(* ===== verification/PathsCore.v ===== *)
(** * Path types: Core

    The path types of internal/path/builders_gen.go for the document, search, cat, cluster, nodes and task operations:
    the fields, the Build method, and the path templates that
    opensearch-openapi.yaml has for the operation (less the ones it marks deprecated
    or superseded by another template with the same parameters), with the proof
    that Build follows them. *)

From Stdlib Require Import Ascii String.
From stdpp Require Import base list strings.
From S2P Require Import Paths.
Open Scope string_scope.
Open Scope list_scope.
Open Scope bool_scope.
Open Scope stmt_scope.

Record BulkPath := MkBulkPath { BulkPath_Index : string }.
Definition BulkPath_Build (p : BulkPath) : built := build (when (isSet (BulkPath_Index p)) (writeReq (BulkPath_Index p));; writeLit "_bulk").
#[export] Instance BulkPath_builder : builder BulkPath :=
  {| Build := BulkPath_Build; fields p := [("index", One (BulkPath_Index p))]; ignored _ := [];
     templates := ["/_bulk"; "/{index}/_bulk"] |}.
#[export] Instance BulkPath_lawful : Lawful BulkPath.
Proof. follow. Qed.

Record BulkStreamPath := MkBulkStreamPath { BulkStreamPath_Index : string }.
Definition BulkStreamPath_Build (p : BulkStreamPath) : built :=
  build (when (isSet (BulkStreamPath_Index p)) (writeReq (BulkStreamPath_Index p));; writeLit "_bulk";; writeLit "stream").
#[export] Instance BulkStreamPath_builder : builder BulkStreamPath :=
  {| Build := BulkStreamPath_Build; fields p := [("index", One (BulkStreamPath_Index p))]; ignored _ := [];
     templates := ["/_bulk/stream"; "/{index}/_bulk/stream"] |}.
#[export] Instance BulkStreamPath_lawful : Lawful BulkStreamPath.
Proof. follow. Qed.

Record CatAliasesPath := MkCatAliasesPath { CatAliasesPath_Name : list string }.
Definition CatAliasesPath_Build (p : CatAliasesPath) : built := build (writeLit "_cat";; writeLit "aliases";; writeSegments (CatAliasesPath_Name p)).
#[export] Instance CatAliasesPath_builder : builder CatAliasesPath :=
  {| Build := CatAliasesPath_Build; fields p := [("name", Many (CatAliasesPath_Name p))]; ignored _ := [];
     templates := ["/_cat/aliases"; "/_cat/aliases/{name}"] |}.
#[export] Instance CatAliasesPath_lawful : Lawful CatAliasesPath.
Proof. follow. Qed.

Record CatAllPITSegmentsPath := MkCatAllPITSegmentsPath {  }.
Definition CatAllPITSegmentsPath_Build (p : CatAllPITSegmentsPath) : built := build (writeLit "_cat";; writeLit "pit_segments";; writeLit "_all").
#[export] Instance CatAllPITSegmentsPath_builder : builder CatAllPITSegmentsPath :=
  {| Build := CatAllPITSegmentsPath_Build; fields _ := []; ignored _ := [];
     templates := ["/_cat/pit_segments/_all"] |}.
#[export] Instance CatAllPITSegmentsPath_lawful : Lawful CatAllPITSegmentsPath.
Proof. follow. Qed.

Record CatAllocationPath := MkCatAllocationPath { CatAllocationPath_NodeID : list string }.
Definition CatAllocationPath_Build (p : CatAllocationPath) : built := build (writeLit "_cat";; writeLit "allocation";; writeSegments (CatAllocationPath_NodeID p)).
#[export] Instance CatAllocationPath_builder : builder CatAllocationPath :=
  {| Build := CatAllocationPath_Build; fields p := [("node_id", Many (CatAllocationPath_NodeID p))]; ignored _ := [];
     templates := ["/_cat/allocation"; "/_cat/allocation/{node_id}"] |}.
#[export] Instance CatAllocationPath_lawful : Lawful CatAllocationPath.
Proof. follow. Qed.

---

▶ [PROBLEM TO WORK ON]:
Please give an exact copy of the entries above, from the line with "#[export] Instance BulkStreamPath_builder" down to the line with "Record CatAllPITSegmentsPath := MkCatAllPITSegmentsPath", inclusive, and nothing else.

▶ [EXERCISE RESPONSE]:
#[export] Instance BulkStreamPath_builder : builder BulkStreamPath :=
  {| Build := BulkStreamPath_Build; fields p := [("index", One (BulkStreamPath_Index p))]; ignored _ := [];
     templates := ["/_bulk/stream"; "/{index}/_bulk/stream"] |}.
#[export] Instance BulkStreamPath_lawful : Lawful BulkStreamPath.
Proof. follow. Qed.

Record CatAliasesPath := MkCatAliasesPath { CatAliasesPath_Name : list string }.
Definition CatAliasesPath_Build (p : CatAliasesPath) : built := build (writeLit "_cat";; writeLit "aliases";; writeSegments (CatAliasesPath_Name p)).
#[export] Instance CatAliasesPath_builder : builder CatAliasesPath :=
  {| Build := CatAliasesPath_Build; fields p := [("name", Many (CatAliasesPath_Name p))]; ignored _ := [];
     templates := ["/_cat/aliases"; "/_cat/aliases/{name}"] |}.
#[export] Instance CatAliasesPath_lawful : Lawful CatAliasesPath.
Proof. follow. Qed.

Record CatAllPITSegmentsPath := MkCatAllPITSegmentsPath {  }.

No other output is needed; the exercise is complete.